Jan. 31 (Bloomberg) -- The Bovespa stock index posted its best start to a year since 2006 as Gafisa SA surged on speculation that the Brazilian homebuilder will be sold and as optimism grew that Europe is closer to solving its debt crisis.
Gafisa rose the most on the gauge after newsletter Relatorio Reservado said the company will be sold to a group of U.S. investors. Iron-ore producer Vale SA contributed the most to the index’s advance after saying it got an injunction blocking a court decision related to unpaid taxes on profits at its overseas units. Financial shares tumbled after Banco Bradesco SA reported earnings that missed estimates.

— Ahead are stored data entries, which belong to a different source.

Lemma filterRecord_Keep_known (keywordTable : gmap string KeywordInfo)
    (settingsKeywords : list string) (record : ArmoRecord)
    (d d' : gmap string (list string)) (b : bool) :
  filterRecord keywordTable settingsKeywords record d = (Keep b, d') →
  ∀ key, key ∈ settingsKeywords → is_Some (keywordTable !! key).
Proof.
  intros Hkeep. apply firstUndescribed_None.
  destruct (firstUndescribed keywordTable settingsKeywords) as [key|] eqn:Hfirst;
    [|done].
  apply (filterRecord_undescribed _ _ record d) in Hfirst.
  rewrite Hkeep in Hfirst. simpl in Hfirst. by case_decide.
Qed.

Lemma filterRecord_accepts_core (keywordTable : gmap string KeywordInfo)
    (settingsKeywords : list string) (record : ArmoRecord)
    (d d' : gmap string (list string))
    (Hkeep : filterRecord keywordTable settingsKeywords record d =
               (Keep true, d')) :
  record_hasArmature record = true ∧
  (∃ el, el ∈ record_Armature record ∧ el.1 = true) ∧
  (∀ key, key ∈ settingsKeywords → is_Some (keywordTable !! key)) ∧
  ∃ flags ks,
    getBodyTemplate record = Some flags ∧
    d' = <[record_editorid record := ks]> d ∧
    ks ≠ [] ∧
    sublist ks settingsKeywords ∧
    ∀ k, k ∈ ks ↔
      k ∈ settingsKeywords ∧
      ∀ key info,
        key ∈ settingsKeywords → keywordTable !! key = Some info →
        id info = k →
        (id info ∉ record_keywords record) ∧
        (∀ flag, flag ∈ flags → flag ∉ skipSlots info) ∧
        (∃ flag, flag ∈ flags ∧ flag ∈ relevantSlots info).
Proof.
  pose proof (filterRecord_Keep_known _ _ _ _ _ _ Hkeep) as Hknown.
  rewrite filterRecord_described in Hkeep by done. cbv zeta in Hkeep.
  set (infos := localsKeywords keywordTable settingsKeywords) in *.
  case_bool_decide; [done|].
  destruct (record_hasArmature record); simpl in Hkeep; [|done].
  destruct (some _ (record_Armature record)) eqn:Hrace; simpl in Hkeep;
    [|done].
  destruct (getBodyTemplate record) as [flags|]; [|done].
  case_bool_decide; [done|].
  case_bool_decide as Hlen; [done|].
  injection Hkeep as <-.
  split; [done|]. split.
  { unfold some in Hrace. apply existsb_exists in Hrace.
    destruct Hrace as (el & Hin & Hel). exists el.
    split; [by apply list_elem_of_In|done]. }
  split; [done|].
  eexists flags, _. split; [done|]. split; [done|]. split.
  { intros Hnil. apply Hlen. by rewrite Hnil. }
  split.
  { etrans; [apply sublist_filter|]. etrans; apply sublist_filter. }
  intros k. rewrite !list_elem_of_filter, !removed_false. split.
  - intros (H3 & H2 & H1 & Hin). split; [done|].
    intros key info Hkey Hinfo Hid.
    assert (Hsome : Described info ∈ infos)
      by (apply Described_in_localsKeywords; eauto).
    split_and!.
    + by apply alreadyHas_false, H1.
    + by apply hasSkipSlot_false, H2.
    + by apply lacksRelevantSlot_false, H3.
  - intros [Hin Hall].
    split_and!; [| | |done]; intros info Hsome Hid;
      apply Described_in_localsKeywords in Hsome;
      destruct Hsome as (key & Hkey & Hinfo);
      destruct (Hall key info Hkey Hinfo Hid) as (Ha & Hs & Hr).
    + by apply lacksRelevantSlot_false.
    + by apply hasSkipSlot_false.
    + by apply alreadyHas_false.
Qed.

(** X2: when the filter accepts a record, the record has an [Armature]
    element with an ARMA of the default race and a body template, and the
    list left for [patch] under its editor id is not empty and holds, in
    the order of the settings, exactly the configured keywords that no
    configured keyword description rules out: the record does not carry
    the keyword yet, none of its flags is a skip slot, and one of its
    flags is a relevant slot.  All configured keywords are in the table. *)
Theorem filterRecord_accepts (keywordTable : gmap string KeywordInfo)
    (settingsKeywords : list string) (record : ArmoRecord)
    (d d' : gmap string (list string))
    (Hkeep : filterRecord keywordTable settingsKeywords record d =
               (Keep true, d')) :
  record_hasArmature record = true ∧
  (∃ el, el ∈ record_Armature record ∧ el.1 = true) ∧
  (∀ key, key ∈ settingsKeywords → is_Some (keywordTable !! key)) ∧
  ∃ flags ks,
    getBodyTemplate record = Some flags ∧
    d' = <[record_editorid record := ks]> d ∧
    ks ≠ [] ∧
    sublist ks settingsKeywords ∧
    ∀ k, k ∈ ks ↔
      k ∈ settingsKeywords ∧
      ∀ key info,
        key ∈ settingsKeywords → keywordTable !! key = Some info →
        id info = k →
        (id info ∉ record_keywords record) ∧
        (∀ flag, flag ∈ flags → flag ∉ skipSlots info) ∧
        (∃ flag, flag ∈ flags ∧ flag ∈ relevantSlots info).
Proof. by apply (filterRecord_accepts_core _ _ _ d). Qed.

(** X4: a keyword the record already carries is never left for [patch]:
    whatever the filter returns, the list it leaves under the editor id of
    the record holds no configured keyword whose id is on the record. *)
Theorem filterRecord_skips_present (keywordTable : gmap string KeywordInfo)
    (settingsKeywords : list string) (record : ArmoRecord)
    (d d' : gmap string (list string)) (b : bool) (key : string)
    (info : KeywordInfo)
    (Hkeep : filterRecord keywordTable settingsKeywords record d =
               (Keep b, d'))
    (Hkey : key ∈ settingsKeywords)
    (Hinfo : keywordTable !! key = Some info)
    (Hhas : id info ∈ record_keywords record) :
  ∃ ks, d' !! record_editorid record = Some ks ∧ sublist ks settingsKeywords ∧
        id info ∉ ks.
Proof.
  pose proof (filterRecord_Keep_known _ _ _ _ _ _ Hkeep) as Hknown.
  rewrite filterRecord_described in Hkeep by done. cbv zeta in Hkeep.
  set (infos := localsKeywords keywordTable settingsKeywords) in *.
  remember (filter (λ k, removed (alreadyHas record) infos k = false)
              settingsKeywords) as l1 eqn:Hl1.
  assert (Hl1' : sublist l1 settingsKeywords ∧ id info ∉ l1).
  { subst l1. split; [apply sublist_filter|].
    intros Hin. apply list_elem_of_filter in Hin. destruct Hin as [Hrem _].
    rewrite removed_false in Hrem.
    assert (Hsome : Described info ∈ infos)
      by (apply Described_in_localsKeywords; eauto).
    specialize (Hrem info Hsome eq_refl).
    by apply alreadyHas_false in Hrem. }
  clear Hl1. destruct Hl1' as [Hsub1 Hnot1].
  assert (Hdone : ∀ l, sublist l l1 →
            ∃ ks, <[record_editorid record := l]> d !! record_editorid record
                  = Some ks ∧ sublist ks settingsKeywords ∧ id info ∉ ks).
  { intros l Hsub. exists l. rewrite lookup_insert_eq.
    split; [done|]. split; [by etrans|].
    intros Hin. apply Hnot1. by eapply sublist_subseteq. }
  case_bool_decide; [injection Hkeep as _ <-; by apply Hdone|].
  destruct (record_hasArmature record); simpl in Hkeep;
    [|injection Hkeep as _ <-; by apply Hdone].
  destruct (some _ (record_Armature record)); simpl in Hkeep;
    [|injection Hkeep as _ <-; by apply Hdone].
  destruct (getBodyTemplate record) as [flags|];
    [|injection Hkeep as _ <-; by apply Hdone].
  case_bool_decide;
    [injection Hkeep as _ <-; apply Hdone, sublist_filter|].
  assert (Hsub3 : sublist
            (filter (λ k, removed (lacksRelevantSlot flags) infos k = false)
               (filter (λ k, removed (hasSkipSlot flags) infos k = false) l1))
            l1) by (etrans; apply sublist_filter).
  case_bool_decide; injection Hkeep as _ <-; by apply Hdone.
Qed.

Lemma firstUndescribed_lookup (keywordTable : gmap string KeywordInfo)
    (settingsKeywords : list string) (key : string) :
  firstUndescribed keywordTable settingsKeywords = Some key →
  ∃ i, settingsKeywords !! i = Some key ∧ keywordTable !! key = None ∧
       ∀ j key', j < i → settingsKeywords !! j = Some key' →
                 is_Some (keywordTable !! key').
Proof.
  unfold firstUndescribed.
  induction settingsKeywords as [|k l IH]; [done|].
  rewrite filter_cons.
  destruct (decide (keywordTable !! k = None)) as [Hk|Hk]; simpl.
  - intros [= ->]. exists 0. split; [done|]. split; [done|]. lia.
  - intros Hhead. destruct (IH Hhead) as (i & Hi & Hnone & Hbefore).
    exists (S i). split; [done|]. split; [done|].
    intros [|j] key' Hlt; simpl.
    + intros [= <-]. by apply not_eq_None_Some.
    + apply Hbefore. lia.
Qed.

(** X5: which way the filter ends is settled by the first configured
    keyword that has no description in the table, whatever the record is.
    With a description for every configured keyword the filter returns a
    boolean.  Otherwise the first round ends at that keyword: when its
    name is nowhere, destructuring [undefined] throws a [TypeError]; when
    it names a property of [Object.prototype], the filter calls
    [xelib.HasKeyword(armo, undefined)] and the host decides.  The filter
    throws nothing but that [TypeError]. *)
Theorem filterRecord_throws (keywordTable : gmap string KeywordInfo)
    (settingsKeywords : list string) (record : ArmoRecord)
    (d : gmap string (list string)) :
  match firstUndescribed keywordTable settingsKeywords with
  | None => ∃ b, (filterRecord keywordTable settingsKeywords record d).1 = Keep b
  | Some key =>
      (filterRecord keywordTable settingsKeywords record d).1 =
        if decide (key ∈ Object_prototype) then HostDecides
        else FilterThrown TypeError
  end ∧
  (firstUndescribed keywordTable settingsKeywords = None ↔
   ∀ key, key ∈ settingsKeywords → is_Some (keywordTable !! key)) ∧
  (∀ key, firstUndescribed keywordTable settingsKeywords = Some key →
     ∃ i, settingsKeywords !! i = Some key ∧ keywordTable !! key = None ∧
          ∀ j key', j < i → settingsKeywords !! j = Some key' →
                    is_Some (keywordTable !! key')) ∧
  (∀ e, (filterRecord keywordTable settingsKeywords record d).1 =
          FilterThrown e →
        e = TypeError).
Proof.
  assert (Hends :
    match firstUndescribed keywordTable settingsKeywords with
    | None =>
        ∃ b, (filterRecord keywordTable settingsKeywords record d).1 = Keep b
    | Some key =>
        (filterRecord keywordTable settingsKeywords record d).1 =
          if decide (key ∈ Object_prototype) then HostDecides
          else FilterThrown TypeError
    end).
  { destruct (firstUndescribed keywordTable settingsKeywords) as [key|]
      eqn:Hfirst; [by apply filterRecord_undescribed|].
    pose proof (proj1 (firstUndescribed_None _ _) Hfirst) as Hknown.
    rewrite filterRecord_described by done. cbv zeta.
    case_bool_decide; [by eexists|].
    destruct (record_hasArmature record); simpl; [|by eexists].
    destruct (some _ (record_Armature record)); simpl; [|by eexists].
    destruct (getBodyTemplate record) as [flags|]; [|by eexists].
    case_bool_decide; [by eexists|].
    case_bool_decide; by eexists. }
  split; [exact Hends|]. split; [apply firstUndescribed_None|].
  split; [apply firstUndescribed_lookup|].
  intros e He.
  destruct (firstUndescribed keywordTable settingsKeywords) as [key|].
  - rewrite Hends in He. by case_decide; simplify_eq.
  - destruct Hends as [b Hb]. congruence.
Qed.

(** ** The automatic phase *)

Lemma forEach_relevancePass_known (keywordTable : gmap string KeywordInfo)
    (armas : list Arma) (hashes keywordsToPatch : list string) (w : World) :
  (∀ k, k ∈ keywordsToPatch → is_Some (keywordTable !! k)) →
  (forEach (relevancePass keywordTable armas hashes) keywordsToPatch w).1 =
    Returned.
Proof.
  revert w. induction keywordsToPatch as [|k ks IH]; intros w Hknown; [done|].
  rewrite forEach_cons. unfold relevancePass at 1.
  destruct (Hknown k) as [info Hinfo]; [by left|].
  rewrite (keywordsAt_Some _ _ _ Hinfo).
  apply IH. intros k' Hk'. apply Hknown. by right.
Qed.

Lemma every_spec {A : Type} (p : A → bool) (l : list A) :
  every p l = true ↔ ∀ x, x ∈ l → p x = true.
Proof.
  unfold every. rewrite forallb_forall.
  split; intros Hall x Hx; apply Hall; by apply list_elem_of_In.
Qed.

Lemma every_false {A : Type} (p : A → bool) (l : list A) :
  every p l = false ↔ ∃ x, x ∈ l ∧ p x = false.
Proof.
  unfold every. induction l as [|x l IH]; simpl.
  - split; [done|]. intros (x & Hx & _). by apply elem_of_nil in Hx.
  - rewrite andb_false_iff, IH. split.
    + intros [Hx|(y & Hy & Hpy)]; [exists x|exists y]; split; try done;
        [by left|by right].
    + intros (y & Hy & Hpy). apply elem_of_cons in Hy.
      destruct Hy as [->|Hy]; [by left|]. right. eauto.
Qed.
(** * The user-preferences endpoint of tmarks

    A shallow embedding of [functions/api/v1/preferences.ts]: the two
    schema probes [hasTagLayoutColumn] and [hasSortByColumn], the handler
    of [GET /api/v1/preferences] and the handler of
    [PATCH /api/v1/preferences], run against a model of the D1 table
    [user_preferences].

    The handlers are asynchronous functions that talk to a database, read
    the clock and catch what is thrown.  They are written here in a state
    and exception monad over a [World]: the table, the environment's
    schedule for the coming statements (latency and injected failure), the
    clock, the trace of statements issued and the console.

    The body of a request is taken at the base types of
    [UpdatePreferencesRequest]: any string for a text field, any integer
    for [page_size].  D1 is a collaborator of the handlers, not part of
    them; its three statements are given the meaning SQLite gives them on
    a table whose only constraints are those of the migration. *)

From Stdlib Require Import ZArith String Ascii Bool List Lia.
From stdpp Require Import base option gmap strings list.

Open Scope string_scope.
Open Scope Z_scope.

(* ================================================================== *)
(** * JavaScript strings and the two regular expressions              *)
(* ================================================================== *)

Module Js.

(** [Canonicalize] of a case-insensitive, non-unicode regular expression:
    a code unit is compared through its upper-case form, and a code unit
    outside ASCII never folds onto an ASCII one.  On the bytes of a string
    only the letters a..z move. *)
Definition canonicalize (c : ascii) : ascii :=
  let n := N_of_ascii c in
  if ((97 <=? n) && (n <=? 122))%N then ascii_of_N (n - 32) else c.

Fixpoint canon (s : string) : string :=
  match s with
  | EmptyString => EmptyString
  | String c s' => String (canonicalize c) (canon s')
  end.

(** The pattern matched at the start of the subject. *)
Fixpoint match_here (pat s : string) : bool :=
  match pat, s with
  | EmptyString, _ => true
  | String _ _, EmptyString => false
  | String p pat', String c s' =>
      Ascii.eqb (canonicalize p) (canonicalize c) && match_here pat' s'
  end.

(** [/pat/i.test(s)] for a pattern made of literal characters only (both
    patterns of the source are: letters, blanks, a colon, an underscore).
    The expression has no [g] flag, so [test] keeps no position. *)
Fixpoint regex_test_i (pat s : string) : bool :=
  match_here pat s ||
  match s with
  | EmptyString => false
  | String _ s' => regex_test_i pat s'
  end.

(** [Array.prototype.includes] on an array of strings. *)
Fixpoint includes (l : list string) (x : string) : bool :=
  match l with
  | [] => false
  | y :: l' => String.eqb y x || includes l' x
  end.

(** Truthiness of a string and of a number. *)
Definition truthy_string (s : string) : bool :=
  match s with EmptyString => false | _ => true end.

Definition truthy_number (n : Z) : bool := negb (n =? 0).

(** ** [Date.prototype.toISOString] *)

Definition digit (n : Z) : ascii := ascii_of_N (48 + Z.to_N (n mod 10)).

(** The last [width] decimal digits of [n], zero padded. *)
Fixpoint digits (width : nat) (n : Z) : string :=
  match width with
  | O => EmptyString
  | S w => digits w (n / 10) ++ String (digit n) EmptyString
  end.

(** Year, month and day of the proleptic Gregorian calendar for a number
    of days since 1970-01-01. *)
Definition civil_from_days (days : Z) : Z * Z * Z :=
  let z := days + 719468 in
  let era := z / 146097 in
  let doe := z - era * 146097 in
  let yoe := (doe - doe / 1460 + doe / 36524 - doe / 146096) / 365 in
  let doy := doe - (365 * yoe + yoe / 4 - yoe / 100) in
  let mp := (5 * doy + 2) / 153 in
  let d := doy - (153 * mp + 2) / 5 + 1 in
  let m := if mp <? 10 then mp + 3 else mp - 9 in
  let y := yoe + era * 400 + (if m <=? 2 then 1 else 0) in
  (y, m, d).

Definition year_string (y : Z) : string :=
  if (0 <=? y) && (y <=? 9999) then digits 4 y
  else (if y <? 0 then "-" else "+") ++ digits 6 (Z.abs y).

(** [new Date(t).toISOString()] for a time value [t] in milliseconds since
    the epoch: [YYYY-MM-DDTHH:mm:ss.sssZ] in UTC. *)
Definition toISOString (t : Z) : string :=
  let days := t / 86400000 in
  let ms := t mod 86400000 in
  let '(y, m, d) := civil_from_days days in
  year_string y ++ "-" ++ digits 2 m ++ "-" ++ digits 2 d ++ "T" ++
  digits 2 (ms / 3600000) ++ ":" ++ digits 2 (ms / 60000 mod 60) ++ ":" ++
  digits 2 (ms / 1000 mod 60) ++ "." ++ digits 3 (ms mod 1000) ++ "Z".

End Js.

Open Scope list_scope.

(* ================================================================== *)
(** * Data model                                                      *)
(* ================================================================== *)

(** Modelled from the spec: [lib/types], which declares [SQLParam], is
    not part of this fragment.  The columns of section 3 of the
    specification hold text, integers or null, and these are the values a
    statement binds to a [?] and a column holds. *)
Inductive SQLParam :=
| SqlNull
| SqlNumber (n : Z)
| SqlText (s : string).

Global Instance SQLParam_eq_dec : EqDecision SQLParam.
Proof. solve_decision. Defined.

(** The columns of [user_preferences] next to the key [user_id]. *)
Inductive Column :=
| c_theme | c_page_size | c_view_mode | c_density
| c_tag_layout | c_sort_by | c_updated_at.

Global Instance Column_eq_dec : EqDecision Column.
Proof. solve_decision. Defined.

Definition all_columns : list Column :=
  [c_theme; c_page_size; c_view_mode; c_density;
   c_tag_layout; c_sort_by; c_updated_at].

Definition column_name (c : Column) : string :=
  match c with
  | c_theme => "theme"
  | c_page_size => "page_size"
  | c_view_mode => "view_mode"
  | c_density => "density"
  | c_tag_layout => "tag_layout"
  | c_sort_by => "sort_by"
  | c_updated_at => "updated_at"
  end.

(** The six fields a request may change. *)
Definition mutable_columns : list Column :=
  [c_theme; c_page_size; c_view_mode; c_density; c_tag_layout; c_sort_by].

(** A stored row.  The key [user_id] is the key of the table below. *)
Record Row := mkRow {
  row_theme : SQLParam;
  row_page_size : SQLParam;
  row_view_mode : SQLParam;
  row_density : SQLParam;
  row_tag_layout : SQLParam;
  row_sort_by : SQLParam;
  row_updated_at : SQLParam
}.

Definition row_get (c : Column) (r : Row) : SQLParam :=
  match c with
  | c_theme => row_theme r
  | c_page_size => row_page_size r
  | c_view_mode => row_view_mode r
  | c_density => row_density r
  | c_tag_layout => row_tag_layout r
  | c_sort_by => row_sort_by r
  | c_updated_at => row_updated_at r
  end.

Definition row_set (c : Column) (v : SQLParam) (r : Row) : Row :=
  match c with
  | c_theme => mkRow v (row_page_size r) (row_view_mode r) (row_density r) (row_tag_layout r) (row_sort_by r) (row_updated_at r)
  | c_page_size => mkRow (row_theme r) v (row_view_mode r) (row_density r) (row_tag_layout r) (row_sort_by r) (row_updated_at r)
  | c_view_mode => mkRow (row_theme r) (row_page_size r) v (row_density r) (row_tag_layout r) (row_sort_by r) (row_updated_at r)
  | c_density => mkRow (row_theme r) (row_page_size r) (row_view_mode r) v (row_tag_layout r) (row_sort_by r) (row_updated_at r)
  | c_tag_layout => mkRow (row_theme r) (row_page_size r) (row_view_mode r) (row_density r) v (row_sort_by r) (row_updated_at r)
  | c_sort_by => mkRow (row_theme r) (row_page_size r) (row_view_mode r) (row_density r) (row_tag_layout r) v (row_updated_at r)
  | c_updated_at => mkRow (row_theme r) (row_page_size r) (row_view_mode r) (row_density r) (row_tag_layout r) (row_sort_by r) v
  end.

(** [interface UserPreferences]: the object a [SELECT *] yields.  The two
    optional fields are [None] when the fetched object has no such
    property (the column is not in the table). *)
Record UserPreferences := mkUserPreferences {
  user_id : string;
  theme : SQLParam;
  page_size : SQLParam;
  view_mode : SQLParam;
  density : SQLParam;
  tag_layout : option SQLParam;
  sort_by : option SQLParam;
  updated_at : SQLParam
}.

(** [interface UpdatePreferencesRequest]: every field optional, [None]
    for [undefined].  The development covers the bodies of the interface
    at its base types: a JSON object whose text fields hold strings, any
    string since [request.json()] is cast without a check, and whose
    [page_size] holds an integer.  A body that is null, a field that holds
    null, a boolean, an array or an object, and a [page_size] that holds a
    string or a fraction are outside it: what the handler makes of them
    rests on conversions of JavaScript and on column types of the base
    table, which the fragment does not fix. *)
Record UpdatePreferencesRequest := mkBody {
  body_theme : option string;
  body_page_size : option Z;
  body_view_mode : option string;
  body_density : option string;
  body_tag_layout : option string;
  body_sort_by : option string
}.

Definition empty_body : UpdatePreferencesRequest :=
  mkBody None None None None None None.

(** The [preferences] object of a success response. *)
Record Preferences := mkPreferences {
  out_theme : SQLParam;
  out_page_size : SQLParam;
  out_view_mode : SQLParam;
  out_density : SQLParam;
  out_tag_layout : SQLParam;
  out_sort_by : SQLParam;
  out_updated_at : SQLParam
}.

(** Modelled from the spec: [lib/response] is not part of this fragment.
    The handlers build four responses; section 6 of the specification
    names them success, bad input, not found and internal. *)
Inductive Response :=
| success (preferences : Preferences)
| badRequest (message : string)
| notFound (message : string)
| internalError (message : string).

(** Modelled from the spec: the status of each response, from section 6
    of the specification: 200 for a success, 400 for a bad input, 404 when
    there is no row and 500 for an unexpected failure. *)
Definition status (r : Response) : Z :=
  match r with
  | success _ => 200
  | badRequest _ => 400
  | notFound _ => 404
  | internalError _ => 500
  end.

(** What a [throw] carries: an [Error] with its message, or a value that
    is not an instance of [Error]. *)
Inductive Thrown :=
| JsError (message : string)
| JsValue (v : string).

Inductive Completion (A : Type) :=
| Normal (a : A)
| Abrupt (e : Thrown).
Arguments Normal {A} a.
Arguments Abrupt {A} e.

(* ================================================================== *)
(** * The D1 table                                                    *)
(* ================================================================== *)

(** Modelled from the spec: the definition of the table is not part of
    this fragment.  Section 6 of the specification lists its columns, with
    [user_id] as key and no constraint on the four base columns; the
    migration adds [tag_layout] and [sort_by], both NOT NULL, so a table
    has each of the two or not.  Values are kept as they are bound. *)
Record Db := mkDb {
  has_tag_layout : bool;
  has_sort_by : bool;
  rows : gmap string Row
}.

Definition column_exists (d : Db) (c : Column) : bool :=
  match c with
  | c_tag_layout => has_tag_layout d
  | c_sort_by => has_sort_by d
  | _ => true
  end.

(** The statements the handlers prepare. *)
Inductive Stmt :=
| SelectColumnLimit1 (c : Column)
    (* SELECT <c> FROM user_preferences LIMIT 1 *)
| SelectByUserId (uid : string)
    (* SELECT * FROM user_preferences WHERE user_id = ?   bound to uid *)
| UpdateByUserId (updates : list string) (values : list SQLParam).
    (* UPDATE user_preferences SET <updates joined by ', '>
       WHERE user_id = ?   bound to values *)

Definition is_update (s : Stmt) : bool :=
  match s with UpdateByUserId _ _ => true | _ => false end.

(** The error SQLite reports through D1 for a [SELECT <c>] of a column
    the table lacks; the offset is the place of the name in the
    statement. *)
Definition no_such_column (c : Column) : Thrown :=
  JsError ("D1_ERROR: no such column: " +:+ column_name c +:+
           " at offset 7: SQLITE_ERROR").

The Bovespa rose 0.5 percent to 63,072.31 at the close of trading in Sao Paulo. Brazil’s benchmark stock index jumped 11 percent this month. Forty-one stocks gained on the gauge today, while 25 fell. The real strengthened 0.1 percent to 1.7468 per U.S. dollar.
“Investors seem very positive about the outlook for Brazilian stocks, with a bit more optimism about the problems in Europe, so the Bovespa keeps gaining,” Joao Pedro Brugger, who helps oversee 80 million reais ($46 million) at Leme Investimentos in Florianopolis, Brazil, said by phone today.
European Union leaders yesterday agreed on a fiscal- discipline treaty that allows for sanctions on high-deficit states and requires members to enact laws to limit budget shortfalls. Greece aims to complete discussions with bondholders by the end of this week, Prime Minister Lucas Papademos said.
Gafisa surged 6 percent to 4.77 reais after earlier jumping as much as 9.8 percent. The homebuilder may announce a deal with a group of U.S. investors as soon as next week, Relatorio Reservado reported, citing one unidentified person who works at the homebuilder.
An official at an external press relations firm representing Gafisa, who asked not to be identified in accordance with company policy, said the company doesn’t comment on market rumors.
Vale added 2.5 percent to 42.69 reais.
Banco Bradesco SA sank 3.1 percent to 31.40 reais. Brazil’s second-biggest bank by market value said adjusted net income, which excludes one-time items, rose 3.2 percent to 2.77 billion reais in the fourth quarter from a year earlier. That missed the 2.88 billion-real average estimate of eight analysts surveyed by Bloomberg.
Banco Santander Brasil SA, the Brazilian unit of Spain’s biggest bank, dropped 1.4 percent to 16.20 reais. Itau Unibanco Holding SA, Latin America’s biggest bank by market value, declined 1.1 percent to 35.12 reais. The MSCI Brazil/Financials Index slid 1 percent, the worst performer among 10 industry groups.
Brazil Industrial Output
Brazil’s industrial production in December rose at the fastest pace in seven months, as a weaker currency and falling interest rates help domestic manufacturers in Latin America’s biggest economy.
Output increased 0.9 percent in December, compared with the median forecast for a 1 percent rise among 39 economists surveyed by Bloomberg. The December reading was the biggest jump since May 2011, when output rose 1.2 percent.
The Bovespa trades at 10 times analysts’ earnings estimates, in line with the ratio for MSCI Inc.’s measure of 21 developing nations’ equities, weekly data compiled by Bloomberg show. Brazil’s benchmark equity gauge sank 18 percent in 2011.
Traders moved 8.8 billion reais in stocks in Sao Paulo today, data compiled by Bloomberg show. That compares with a daily average of 6.49 billion reais in 2011, according to data from the exchange.